Com base nessa legislação constitucional e infraconstitucional chegou ao
Supremo Tribunal Federal a questão do nazismo, considerado no julgado como crime de
racismo violador da constituição e do sistema infraconstitucional. Este julgado
emblemático que chegou ao STF trata-se do Habeas Corpus
[1] 82.424/RS, em que se
verificou a legalidade da prisão de Siegfried Ellwanger, condenado pelo crime de
racismo, configurado por comerciar livros que faziam apologia a perseguição aos
judeus, negando a existência do holocausto. Na decisão deste julgado em 2003 ficou
assentado que a prisão era legal, pois o crime que Siegfried Ellwanger havia cometido
era de racismo ao descriminar os judeus, não estando abarcado pelo direito fundamental
de liberdade de expressão. Note-se que a questão central em debate no HC 82.424/RS
era a imprescritibilidade do crime de racismo, prevista no art. 5º, inciso XLII, da CF/88,
tendo em vista que o impetrante alegava a prescrição do crime de apologia ao nazismo (art. 20,
caput, Lei do Racismo). Portanto, a jurisprudência do STF define como
imprescritível o crime de descriminação social, o que inclui o anti-semitismo.

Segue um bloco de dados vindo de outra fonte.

(** Lines 137 to 159: the two download buttons and the closing note. *)
Definition download_events (filename csv json : pystr) : list event :=
  [St (lit "subheader") [PyStr ([128190%N] ++ lit " Download Your Flashcards")] [];
   St (lit "columns") [PyInt 2] [];
   St (lit "download_button") []
      [(lit "label", PyStr ([128229%N] ++ lit " Download CSV"));
       (lit "data", PyStr csv);
       (lit "file_name", PyStr (filename ++ lit ".csv"));
       (lit "mime", PyStr (lit "text/csv"))];
   St (lit "download_button") []
      [(lit "label", PyStr ([128229%N] ++ lit " Download JSON"));
       (lit "data", PyStr json);
       (lit "file_name", PyStr (filename ++ lit ".json"));
       (lit "mime", PyStr (lit "application/json"))];
   St (lit "info") [PyStr ([9989%N] ++ lit " Files saved in 'flashcards/' folder")] []].

(** An element of the response the display loop cannot show: not an object,
    or an object without [question] or without [answer]. *)
Definition lacks_field (card : pyval) : bool :=
  match py_getitem card (lit "question"), py_getitem card (lit "answer") with
  | Ok _, Ok _ => false
  | _, _ => true
  end.

(** A text that reading the file in text mode gives back as it was written:
    ASCII characters, none of them a carriage return. *)
Definition plain_ascii (c : N) : bool := ((c <? 128) && negb (c =? CR))%N.

Definition reads_back (t : pystr) : Prop := Forall (fun c => plain_ascii c = true) t.
(** The callback of [snippets.map] in both searches:
    [vectorResults.find(v => v.snippetId === s.id)], and
    [1 - vectorResult.distance] when there is one. *)
Definition with_similarity (vectorResults : list SearchHit) (s : SnippetRow)
  : ScoredSnippet :=
  let vectorResult :=
    find (fun v => (hitSnippetId v =? id s)%Z) vectorResults in
  {| scored := s;
     similarity := match vectorResult with
                   | Some v => (1 - distance v)%float
                   | None => 0%float
                   end |}.

Definition by_similarity (a b : ScoredSnippet) : number :=
  (similarity b - similarity a)%float.

Definition similaritySearch (libraryName : string)
    (queryEmbedding : list number) (p : EmbeddingProvider) (limit : Z)
  : M (list ScoredSnippet) :=
  init ;;;
  vectorResults <- VectorStore.similaritySearch queryEmbedding p (limit * 2)
                     (Some libraryName) ;;
  if length vectorResults =? 0 then ret []
  else
    let snippetIds := map hitSnippetId vectorResults in
    snippets <- select_snippets_in snippetIds limit ;;
    let results := map (with_similarity vectorResults) snippets in
    ret (array_sort by_similarity results).

Definition crossProviderSearch (libraryName : string)
    (queryEmbedding : list number) (p : EmbeddingProvider) (limit : Z)
  : M (list ScoredSnippet) :=
  init ;;;
  vectorResults <- VectorStore.similaritySearch queryEmbedding p (limit * 3)
                     (Some libraryName) ;;
  if length vectorResults =? 0 then ret []
  else
    let snippetIds := map hitSnippetId vectorResults in
    snippets <- select_snippets_in snippetIds limit ;;
    let results := map (with_similarity vectorResults) snippets in
    ret (array_sort by_similarity results).

(** The object [byProvider]: its keys in the order they were first
    written, each with its count. *)
Definition ProviderCounts := list (EmbeddingProvider * nat).

Fixpoint obj_get (acc : ProviderCounts) (k : EmbeddingProvider) : option nat :=
  match acc with
  | [] => None
  | (k', n) :: t => if provider_eqb k' k then Some n else obj_get t k
  end.

Fixpoint obj_set (acc : ProviderCounts) (k : EmbeddingProvider) (n : nat)
  : ProviderCounts :=
  match acc with
  | [] => [(k, n)]
  | (k', n') :: t =>
      if provider_eqb k' k then (k, n) :: t else (k', n') :: obj_set t k n
  end.

(** [acc[s.provider] = (acc[s.provider] || 0) + 1]. *)
Definition count_provider (acc : ProviderCounts) (s : SnippetRow)
  : ProviderCounts :=
  let old := match obj_get acc (provider s) with
             | Some n => n
             | None => 0
             end in
  obj_set acc (provider s) (old + 1).

(** A count or an array length as a [number]; it is below [2^32]. *)
Definition number_of_nat (n : nat) : number :=
  of_uint63 (Uint63.of_Z (Z.of_nat n)).

Record LibraryStats := {
  totalSnippets : nat;
  byProvider : ProviderCounts;
  avgEmbeddingDims : number;
  vectorCount : Z }.

Definition getLibraryStats (libraryName : string) : M LibraryStats :=
  init ;;;
  snippets <- select_snippets libraryName None ;;
  let byProvider := fold_left count_provider snippets [] in
  let avgEmbeddingDims :=
    if 0 <? length snippets then
      (fold_left (fun sum s => sum + number_of_nat (embedding_dims s))
                 snippets 0 / number_of_nat (length snippets))%float
    else 0%float in
  vectorCount <- VectorStore.getVectorCount ;;
  ret {| totalSnippets := length snippets; byProvider := byProvider;
         avgEmbeddingDims := avgEmbeddingDims; vectorCount := vectorCount |}.

End SnippetStoreV2.
(** What a JavaScript computation ends with: a value, or a thrown fault
    (for an [async] function: a rejected promise). *)
Inductive Fault : Type :=
| TypeError (reading : string)
| JsError (message : string).

Inductive Outcome (A : Type) : Type :=
| Returned (a : A)
| Thrown (e : Fault).
Arguments Returned {A} a.
Arguments Thrown {A} e.

(** Modelled from the spec: the [Result] type of the module [./result],
    which is imported by the source and not part of it: a tagged union of
    [{ success: true, data }] and [{ success: false, message }], with the
    two constructors [success] and [error]. *)
Inductive Result : Type :=
| success (data : JsVal)
| error (message : string).

#[global] Instance Outcome_ret : MRet Outcome := fun _ a => Returned a.
#[global] Instance Outcome_bind : MBind Outcome := fun _ _ f o =>
  match o with
  | Returned a => f a
  | Thrown e => Thrown e
  end.

(** ** The transient-failure classifier *)

(** [isTransientHttpError], a [switch] over five status codes. *)
Definition isTransientHttpError (code : Z) : bool :=
  match code with
  | 429 | 500 | 502 | 503 | 504 => true
  | _ => false
  end.

(** ** Property access *)

(** [undefined] and [null], the values on which [?.] and [??] give way and
    on which a plain property access throws. *)
Definition nullish (v : JsVal) : bool :=
  match v with
  | JUndefined | JNull => true
  | _ => false
  end.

Em suma, o ordenamento jurídico brasileiro prevê e tipifica o crime de
genocídio, bem como reprime as praticas de nazismo, em respeito á dignidade da pessoa
humana e ao princípio constitucional de igualdade de origem, raça, sexo, cor, idade e
quaisquer outras formas de descriminação (art. 3º, inciso IV, da CF/88). Entretanto,
cumpre ressaltar que, apesar dos longos períodos ditatoriais ocorridos no Brasil, não se
alcança na realidade brasileira um Estado Totalitário, o que se reflete na legislação que
não aborda de forma direta e expressa sobre os mesmos.